Throughout the last decade of the twentieth century and into the first years of the twenty-first, a curious disposition manifested itself – particularly among Anglophone thinkers. They have attempted to address the issues of political violence, racial hatred, hostility to immigrants, the invocation of “Nazi-Maoist” strategies, mayhem at soccer games, and stupidities of sundry sorts – by conceiving them all as expressions of “neofascism.” Instances of “conservative,” “neoconservative,” “right-wing,” and “radical right-wing” political behavior were all equally imagined to be similarly neofascistic. What makes that exceedingly odd is the realization that it is very unlikely that all of it might plausibly be associated with historic Fascism.
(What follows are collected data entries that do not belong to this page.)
(* ===== verification/WsChat.v ===== *)
(** * WsChat: src/examples/websocket-chat.rs

    The chat of Chat.v over WebSockets: a user that joins and a message that is posted are
    told to everybody, the one who joins or posts included. Each connection has a thread
    that writes the events of its channel and a thread that reads messages; its handler waits
    for both. *)
From stdpp Require Import base list gmap strings.
From Stdlib Require Import Strings.Byte NArith Lia.
From S2P Require Import Prelude Errors StdIo HttpApi Mpsc HttpBody Body BodyLaws Buffered ReadQueue.
From S2P Require Import Message Request Response Upgrade Tls Connection Server Examples.
From S2P Require Import Chat WebSocket.

Section ops.
Context `{!HttpApi} {W : Type} `{!HasStore W Event} `{!HasChat W}.
(** The order in which the map is visited *)
Context (visit : gmap N (Sender Event) -> list (N * Sender Event)).

(** [users.retain(|_id, tx| tx.send(event.clone()).is_ok())] *)
Definition broadcast {E} (event : Event) : ST W E unit :=
  let! w := get_state in
  publish (fun _ => false) event (visit (users (get_chat w))).

(** The start of the handler: a new user, inserted and announced under one lock *)
Definition ws_join {E} : ST W E (N * Receiver Event) :=
  let! id := fetch_add in
  let! (tx, rx) := channel in
  insert_user id tx;;;
  broadcast (User id);;;
  ret (id, rx).

Context {C : Type} `{!Tungstenite W C}.
Abbreviation Ws := (WebSocket (W := W) (C := C)).
Abbreviation WsMsg := (WsMessage (W := W) (C := C)).
(** [serde_json::to_string] as a text message, and [Message::to_text] *)
Context (to_message : Event -> WsMsg) (to_text : WsMsg -> bytes + boxed_error).

(** One iteration of the thread that writes: whether it goes on *)
Definition ws_write_step {E} (rx : Receiver Event) : ST (Ws * W) E bool :=
  let! event := zoom_r (recv rx) in
  match event with
  | None => ret false
  | Some event =>
      let! sent := ws_send (to_message event) in
      ret (match sent with inl _ => true | inr _ => false end)
  end.

(** One iteration of the thread that reads *)
Definition ws_read_step {E} (id : N) : ST (Ws * W) E bool :=
  let! msg := ws_read in
  match msg with
  | inr _ => ret false
  | inl msg =>
      match to_text msg with
      | inl text => zoom_r (broadcast (Message id text));;; ret true
      | inr _ => ret false
      end
  end.

(** What the handler of a connection has made: the id of its user, the receiver of its
    events, and the WebSockets of its two threads, [None] when they have ended *)
Record ws_session := {
  ws_id : N;
  ws_rx : Receiver Event;
  ws_writer : option Ws;
  ws_reader : option Ws;
}.

Context `{!Conn W C}.

(** The handler up to the first [join] *)
Definition ws_handler_start {E} (stream : C) : ST W E ws_session :=
  let! (id, rx) := ws_join in
  let! cloned := clone stream in
  let! read_ws := from_raw_socket cloned in
  let! write_ws := from_raw_socket stream in
  ret (Build_ws_session id rx (Some write_ws) (Some read_ws)).

(** The thread that writes: an iteration; when the loop ends, its receiver and its WebSocket
    are dropped. *)
Definition ws_write_thread {E} (s : ws_session) : ST W E ws_session :=
  match ws_writer s with
  | None => ret s
  | Some ws =>
      let! (more, ws) := borrow (ws_write_step (ws_rx s)) ws in
      if more : bool
      then ret (Build_ws_session (ws_id s) (ws_rx s) (Some ws) (ws_reader s))
      else
        drop_receiver (ws_rx s);;;
        drop_value ws;;;
        ret (Build_ws_session (ws_id s) (ws_rx s) None (ws_reader s))
  end.

(** The thread that reads *)
Definition ws_read_thread {E} (s : ws_session) : ST W E ws_session :=
  match ws_reader s with
  | None => ret s
  | Some ws =>
      let! (more, ws) := borrow (ws_read_step (ws_id s)) ws in
      if more : bool
      then ret (Build_ws_session (ws_id s) (ws_rx s) (ws_writer s) (Some ws))
      else
        drop_value ws;;;
        ret (Build_ws_session (ws_id s) (ws_rx s) (ws_writer s) None)
  end.

(** [write_ws.join().unwrap(); read_ws.join().unwrap();]: the handler returns when both
    threads have ended. *)
Definition ws_joined (s : ws_session) : bool :=
  match ws_writer s, ws_reader s with None, None => true | _, _ => false end.

(** *** The closure *)
Inductive WsChatHandler := WsChat.

(** [typed_get::<headers::Upgrade>().is_some()], and the text of websocket-chat.html *)
Context `{!Fuel} `{!HasStore W (BufReader C)} (has_upgrade : HeaderMap -> bool) (html : bytes).

Definition ws_chat_call (req : Request (IncomingBody C))
  : ST (unit * W) boxed_error (Response (UpgradeExtension WsChatHandler) C (IncomingBody C)) :=
  zoom_r (drop_value (req_body req));;;
  if has_upgrade (req_headers req)
  then
    match create_response (W := W) (C := C) (req_method req) (req_uri req) (req_version req) (req_headers req) with
    | inl (status, headers) =>
        ret (upgrade (Build_Response status HTTP_11 headers no_extensions Body_empty) WsChat)
    | inr e => fail e
    end
  else
    ret (Build_Response STATUS_OK HTTP_11 (hm_insert (b "content-type") (b "text/html") hm_new)
           no_extensions (Body_from_vec html)).

Definition ws_chat_service : Service (W := W) (C := C) (A := unit) (Hd := WsChatHandler) := {|
  SBody := IncomingBody C;
  call := ws_chat_call;
  should_continue := fun E => default_should_continue;
|}.
End ops.
Arguments ws_session {_} W C {_}.
Arguments Build_ws_session {_ W C _} _ _ _ _.
Arguments ws_id {_ W C _} _.
Arguments ws_rx {_ W C _} _.
Arguments ws_writer {_ W C _} _.
Arguments ws_reader {_ W C _} _.
Arguments ws_joined {_ W C _} _.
It would seem that we might expect better of serious scholarship.
Somehow or other, several lifetimes after Mussolini's Fascism disappeared into history, its specter still troubles the research of some of our most industrious social scientists. They seem to find evidence of Fascism everywhere. Some find Fascism in the neofascism of the French “New Right.” Some find it in the American “Radical Right,” Reagan Republicans, and militia irregulars. Some find it in the neofascism of the “Stalinofascists” of Eastern Europe. Others seem to trace Fascism, as neofascism, to the “pathologically contorted idealism of religious fundamentalism.”
Other than all that, we are told that contemporary Fascism, as neofascism, is to be found in the guise of racism, sexism, sadomasochism, terrorism, and anti-Semitism, as well as among aficionados of heavy metal bands and proletarian rock.